▶ **Problem statement**:
Include in the output exactly the lines from the opening of the data through the line containing "delete_implicit_registration_set 1 0", and nothing more.
=== Begin Enclosure ===
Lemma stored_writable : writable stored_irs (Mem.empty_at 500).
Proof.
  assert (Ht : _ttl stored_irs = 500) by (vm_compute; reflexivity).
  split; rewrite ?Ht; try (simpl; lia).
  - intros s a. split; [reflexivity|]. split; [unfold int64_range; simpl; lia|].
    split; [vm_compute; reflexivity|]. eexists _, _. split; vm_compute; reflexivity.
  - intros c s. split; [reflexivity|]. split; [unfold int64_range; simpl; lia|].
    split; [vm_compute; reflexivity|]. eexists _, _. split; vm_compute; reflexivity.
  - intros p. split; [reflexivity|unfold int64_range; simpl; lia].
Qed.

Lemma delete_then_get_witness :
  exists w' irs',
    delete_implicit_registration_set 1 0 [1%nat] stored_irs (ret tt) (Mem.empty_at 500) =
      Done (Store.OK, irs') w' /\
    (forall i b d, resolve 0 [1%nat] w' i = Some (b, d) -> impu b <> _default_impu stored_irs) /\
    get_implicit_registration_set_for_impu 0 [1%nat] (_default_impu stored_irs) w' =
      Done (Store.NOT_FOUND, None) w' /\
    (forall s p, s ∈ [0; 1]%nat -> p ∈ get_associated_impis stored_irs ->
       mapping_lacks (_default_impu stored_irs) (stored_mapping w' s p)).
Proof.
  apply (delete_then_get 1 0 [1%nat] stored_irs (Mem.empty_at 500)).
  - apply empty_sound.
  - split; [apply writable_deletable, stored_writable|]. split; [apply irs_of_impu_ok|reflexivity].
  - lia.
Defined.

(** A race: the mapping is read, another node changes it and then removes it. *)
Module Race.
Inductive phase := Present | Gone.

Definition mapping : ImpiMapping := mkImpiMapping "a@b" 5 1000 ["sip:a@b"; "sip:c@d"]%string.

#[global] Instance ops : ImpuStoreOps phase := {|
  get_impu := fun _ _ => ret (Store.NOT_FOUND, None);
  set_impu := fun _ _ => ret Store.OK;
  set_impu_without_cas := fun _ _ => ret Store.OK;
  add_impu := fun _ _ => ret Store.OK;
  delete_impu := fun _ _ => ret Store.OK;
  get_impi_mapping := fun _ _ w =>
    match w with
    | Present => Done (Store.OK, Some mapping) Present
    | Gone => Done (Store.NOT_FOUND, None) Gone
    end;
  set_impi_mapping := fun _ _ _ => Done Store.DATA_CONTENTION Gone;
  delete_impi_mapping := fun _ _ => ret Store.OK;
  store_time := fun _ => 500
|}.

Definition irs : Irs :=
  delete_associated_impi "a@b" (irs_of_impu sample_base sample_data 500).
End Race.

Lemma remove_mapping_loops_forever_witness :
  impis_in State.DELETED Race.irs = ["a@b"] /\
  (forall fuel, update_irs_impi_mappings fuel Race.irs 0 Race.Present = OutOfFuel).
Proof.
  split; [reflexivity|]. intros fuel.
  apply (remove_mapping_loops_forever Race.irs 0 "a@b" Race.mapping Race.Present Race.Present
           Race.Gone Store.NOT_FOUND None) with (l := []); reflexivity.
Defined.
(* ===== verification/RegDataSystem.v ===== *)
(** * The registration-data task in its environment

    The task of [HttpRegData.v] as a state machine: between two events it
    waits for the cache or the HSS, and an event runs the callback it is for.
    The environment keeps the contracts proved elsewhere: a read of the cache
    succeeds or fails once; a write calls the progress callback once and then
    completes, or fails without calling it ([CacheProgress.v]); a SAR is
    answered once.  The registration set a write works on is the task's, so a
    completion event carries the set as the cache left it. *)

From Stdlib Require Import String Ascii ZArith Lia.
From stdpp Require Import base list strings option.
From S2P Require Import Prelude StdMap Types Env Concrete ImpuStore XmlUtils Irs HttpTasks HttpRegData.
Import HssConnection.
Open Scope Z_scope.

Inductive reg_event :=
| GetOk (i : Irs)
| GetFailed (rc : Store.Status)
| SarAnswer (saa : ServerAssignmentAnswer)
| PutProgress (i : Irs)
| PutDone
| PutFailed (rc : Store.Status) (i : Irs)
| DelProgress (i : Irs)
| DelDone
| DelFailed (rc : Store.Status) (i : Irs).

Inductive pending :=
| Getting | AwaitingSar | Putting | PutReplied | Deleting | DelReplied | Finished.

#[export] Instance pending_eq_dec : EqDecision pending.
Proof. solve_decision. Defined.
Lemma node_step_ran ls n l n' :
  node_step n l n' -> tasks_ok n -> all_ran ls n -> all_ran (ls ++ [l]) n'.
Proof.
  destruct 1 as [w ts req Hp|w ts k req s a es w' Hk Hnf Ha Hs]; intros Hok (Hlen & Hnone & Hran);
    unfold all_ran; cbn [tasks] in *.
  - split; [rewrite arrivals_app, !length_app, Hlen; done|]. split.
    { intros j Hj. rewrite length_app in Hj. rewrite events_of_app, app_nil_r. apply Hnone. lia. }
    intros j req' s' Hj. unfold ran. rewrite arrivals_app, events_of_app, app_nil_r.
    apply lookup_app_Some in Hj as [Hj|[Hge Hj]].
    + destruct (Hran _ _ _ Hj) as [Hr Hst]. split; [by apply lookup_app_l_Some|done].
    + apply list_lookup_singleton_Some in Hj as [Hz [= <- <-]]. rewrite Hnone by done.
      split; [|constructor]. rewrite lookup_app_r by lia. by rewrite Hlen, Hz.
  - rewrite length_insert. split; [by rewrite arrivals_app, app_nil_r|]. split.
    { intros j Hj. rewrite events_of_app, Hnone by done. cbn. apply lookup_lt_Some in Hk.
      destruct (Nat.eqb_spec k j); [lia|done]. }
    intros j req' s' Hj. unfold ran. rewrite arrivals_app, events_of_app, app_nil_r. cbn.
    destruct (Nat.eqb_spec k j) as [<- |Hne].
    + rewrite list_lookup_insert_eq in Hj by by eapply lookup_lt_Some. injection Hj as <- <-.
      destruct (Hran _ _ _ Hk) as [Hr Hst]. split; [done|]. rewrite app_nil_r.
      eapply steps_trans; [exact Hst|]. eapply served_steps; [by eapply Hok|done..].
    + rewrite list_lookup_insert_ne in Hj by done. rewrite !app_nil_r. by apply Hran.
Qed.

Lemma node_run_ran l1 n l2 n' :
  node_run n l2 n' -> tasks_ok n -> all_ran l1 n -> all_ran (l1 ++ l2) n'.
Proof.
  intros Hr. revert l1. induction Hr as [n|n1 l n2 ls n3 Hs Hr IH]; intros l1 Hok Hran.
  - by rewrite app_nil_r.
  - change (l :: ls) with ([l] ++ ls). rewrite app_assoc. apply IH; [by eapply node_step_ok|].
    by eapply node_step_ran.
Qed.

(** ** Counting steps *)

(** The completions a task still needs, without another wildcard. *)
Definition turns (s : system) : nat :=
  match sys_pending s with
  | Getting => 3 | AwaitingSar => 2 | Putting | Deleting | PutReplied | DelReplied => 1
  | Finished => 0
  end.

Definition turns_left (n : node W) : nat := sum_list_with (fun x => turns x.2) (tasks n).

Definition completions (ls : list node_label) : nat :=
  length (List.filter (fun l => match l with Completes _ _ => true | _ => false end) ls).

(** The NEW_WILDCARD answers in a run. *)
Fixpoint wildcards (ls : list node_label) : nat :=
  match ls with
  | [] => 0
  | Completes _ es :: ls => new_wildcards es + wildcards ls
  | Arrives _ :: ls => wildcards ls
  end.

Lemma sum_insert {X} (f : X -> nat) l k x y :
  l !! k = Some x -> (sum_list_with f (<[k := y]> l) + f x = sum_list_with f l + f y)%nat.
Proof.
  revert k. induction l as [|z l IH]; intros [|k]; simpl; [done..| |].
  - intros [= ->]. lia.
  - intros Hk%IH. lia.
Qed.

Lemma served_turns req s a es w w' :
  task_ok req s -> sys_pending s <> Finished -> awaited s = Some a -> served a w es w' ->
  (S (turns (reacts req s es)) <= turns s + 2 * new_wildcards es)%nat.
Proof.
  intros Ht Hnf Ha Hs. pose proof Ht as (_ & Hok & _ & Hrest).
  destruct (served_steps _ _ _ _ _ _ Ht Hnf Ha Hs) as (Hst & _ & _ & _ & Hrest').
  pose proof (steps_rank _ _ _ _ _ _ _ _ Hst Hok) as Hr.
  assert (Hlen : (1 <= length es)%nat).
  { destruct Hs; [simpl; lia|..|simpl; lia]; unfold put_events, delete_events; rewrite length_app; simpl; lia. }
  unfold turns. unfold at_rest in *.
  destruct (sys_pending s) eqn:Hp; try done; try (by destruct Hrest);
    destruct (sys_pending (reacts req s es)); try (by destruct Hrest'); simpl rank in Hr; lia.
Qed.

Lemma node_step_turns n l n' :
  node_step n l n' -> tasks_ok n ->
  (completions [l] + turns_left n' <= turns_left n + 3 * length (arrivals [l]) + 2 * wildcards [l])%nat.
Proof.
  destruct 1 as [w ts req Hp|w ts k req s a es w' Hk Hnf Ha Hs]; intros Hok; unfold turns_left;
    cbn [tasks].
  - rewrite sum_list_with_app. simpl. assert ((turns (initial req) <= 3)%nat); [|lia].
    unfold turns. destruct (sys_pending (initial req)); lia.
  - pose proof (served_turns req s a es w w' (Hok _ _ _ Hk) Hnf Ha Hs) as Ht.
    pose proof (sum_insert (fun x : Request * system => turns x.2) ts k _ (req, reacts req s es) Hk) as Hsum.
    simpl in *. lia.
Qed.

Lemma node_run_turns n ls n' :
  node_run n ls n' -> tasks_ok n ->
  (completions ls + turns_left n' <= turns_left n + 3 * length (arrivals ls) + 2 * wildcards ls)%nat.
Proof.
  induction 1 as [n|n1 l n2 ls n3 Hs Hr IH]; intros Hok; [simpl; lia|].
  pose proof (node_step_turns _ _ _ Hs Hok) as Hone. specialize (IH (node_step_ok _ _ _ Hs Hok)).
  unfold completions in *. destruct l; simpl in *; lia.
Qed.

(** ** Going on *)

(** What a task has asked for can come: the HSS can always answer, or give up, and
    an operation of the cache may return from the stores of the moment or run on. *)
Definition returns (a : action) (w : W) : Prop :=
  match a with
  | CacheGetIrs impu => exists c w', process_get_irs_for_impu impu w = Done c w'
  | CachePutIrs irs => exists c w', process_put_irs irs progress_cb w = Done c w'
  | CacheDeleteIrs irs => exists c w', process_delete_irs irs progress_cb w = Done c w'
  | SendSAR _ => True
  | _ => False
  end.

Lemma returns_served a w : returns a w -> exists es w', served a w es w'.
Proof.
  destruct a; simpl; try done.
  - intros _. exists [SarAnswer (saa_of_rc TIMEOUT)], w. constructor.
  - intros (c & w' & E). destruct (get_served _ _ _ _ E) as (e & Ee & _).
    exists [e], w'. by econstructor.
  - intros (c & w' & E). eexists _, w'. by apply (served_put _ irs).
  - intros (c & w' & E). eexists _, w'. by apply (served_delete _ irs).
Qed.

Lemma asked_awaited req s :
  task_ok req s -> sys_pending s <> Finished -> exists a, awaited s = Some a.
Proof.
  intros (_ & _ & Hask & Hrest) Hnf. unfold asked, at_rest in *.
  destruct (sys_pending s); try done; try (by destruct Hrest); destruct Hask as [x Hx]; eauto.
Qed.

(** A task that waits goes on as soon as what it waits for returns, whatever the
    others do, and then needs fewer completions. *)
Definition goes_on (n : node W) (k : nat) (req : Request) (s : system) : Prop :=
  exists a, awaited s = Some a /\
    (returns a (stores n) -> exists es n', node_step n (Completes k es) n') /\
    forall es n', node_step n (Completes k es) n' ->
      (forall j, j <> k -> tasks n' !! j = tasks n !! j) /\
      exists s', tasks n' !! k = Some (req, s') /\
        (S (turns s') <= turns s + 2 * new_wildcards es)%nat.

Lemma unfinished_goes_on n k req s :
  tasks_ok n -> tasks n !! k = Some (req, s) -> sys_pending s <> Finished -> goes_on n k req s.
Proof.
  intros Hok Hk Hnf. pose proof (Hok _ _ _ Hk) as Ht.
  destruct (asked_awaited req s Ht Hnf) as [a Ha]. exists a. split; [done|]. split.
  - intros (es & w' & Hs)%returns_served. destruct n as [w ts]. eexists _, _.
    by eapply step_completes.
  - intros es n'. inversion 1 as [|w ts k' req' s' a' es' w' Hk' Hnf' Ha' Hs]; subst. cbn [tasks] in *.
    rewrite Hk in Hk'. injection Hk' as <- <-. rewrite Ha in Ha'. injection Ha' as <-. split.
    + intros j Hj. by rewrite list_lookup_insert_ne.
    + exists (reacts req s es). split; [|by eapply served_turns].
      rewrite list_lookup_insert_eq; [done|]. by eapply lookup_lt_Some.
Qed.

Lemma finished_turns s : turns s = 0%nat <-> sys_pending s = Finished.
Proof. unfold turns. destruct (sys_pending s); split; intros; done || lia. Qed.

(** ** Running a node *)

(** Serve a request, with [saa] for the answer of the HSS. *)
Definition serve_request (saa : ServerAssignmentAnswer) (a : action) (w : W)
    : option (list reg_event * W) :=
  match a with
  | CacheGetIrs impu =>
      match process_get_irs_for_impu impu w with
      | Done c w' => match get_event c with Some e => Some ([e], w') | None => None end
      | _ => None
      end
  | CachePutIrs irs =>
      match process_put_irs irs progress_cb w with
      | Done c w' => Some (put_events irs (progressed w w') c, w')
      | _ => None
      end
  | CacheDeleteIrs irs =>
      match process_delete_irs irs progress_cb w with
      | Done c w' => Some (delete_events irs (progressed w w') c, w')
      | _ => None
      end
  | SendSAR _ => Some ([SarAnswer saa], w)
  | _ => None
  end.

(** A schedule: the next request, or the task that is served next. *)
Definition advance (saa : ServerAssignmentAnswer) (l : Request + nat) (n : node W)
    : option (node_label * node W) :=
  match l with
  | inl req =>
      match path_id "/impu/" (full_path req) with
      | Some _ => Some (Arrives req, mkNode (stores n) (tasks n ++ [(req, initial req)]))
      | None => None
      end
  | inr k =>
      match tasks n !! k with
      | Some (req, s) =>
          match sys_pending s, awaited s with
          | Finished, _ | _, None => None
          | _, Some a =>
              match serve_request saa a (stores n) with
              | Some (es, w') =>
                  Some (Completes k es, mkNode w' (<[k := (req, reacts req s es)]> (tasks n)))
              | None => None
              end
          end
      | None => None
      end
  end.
=== End Enclosure ===
▶ **Reply**:
Lemma stored_writable : writable stored_irs (Mem.empty_at 500).
Proof.
  assert (Ht : _ttl stored_irs = 500) by (vm_compute; reflexivity).
  split; rewrite ?Ht; try (simpl; lia).
  - intros s a. split; [reflexivity|]. split; [unfold int64_range; simpl; lia|].
    split; [vm_compute; reflexivity|]. eexists _, _. split; vm_compute; reflexivity.
  - intros c s. split; [reflexivity|]. split; [unfold int64_range; simpl; lia|].
    split; [vm_compute; reflexivity|]. eexists _, _. split; vm_compute; reflexivity.
  - intros p. split; [reflexivity|unfold int64_range; simpl; lia].
Qed.

Lemma delete_then_get_witness :
  exists w' irs',
    delete_implicit_registration_set 1 0 [1%nat] stored_irs (ret tt) (Mem.empty_at 500) =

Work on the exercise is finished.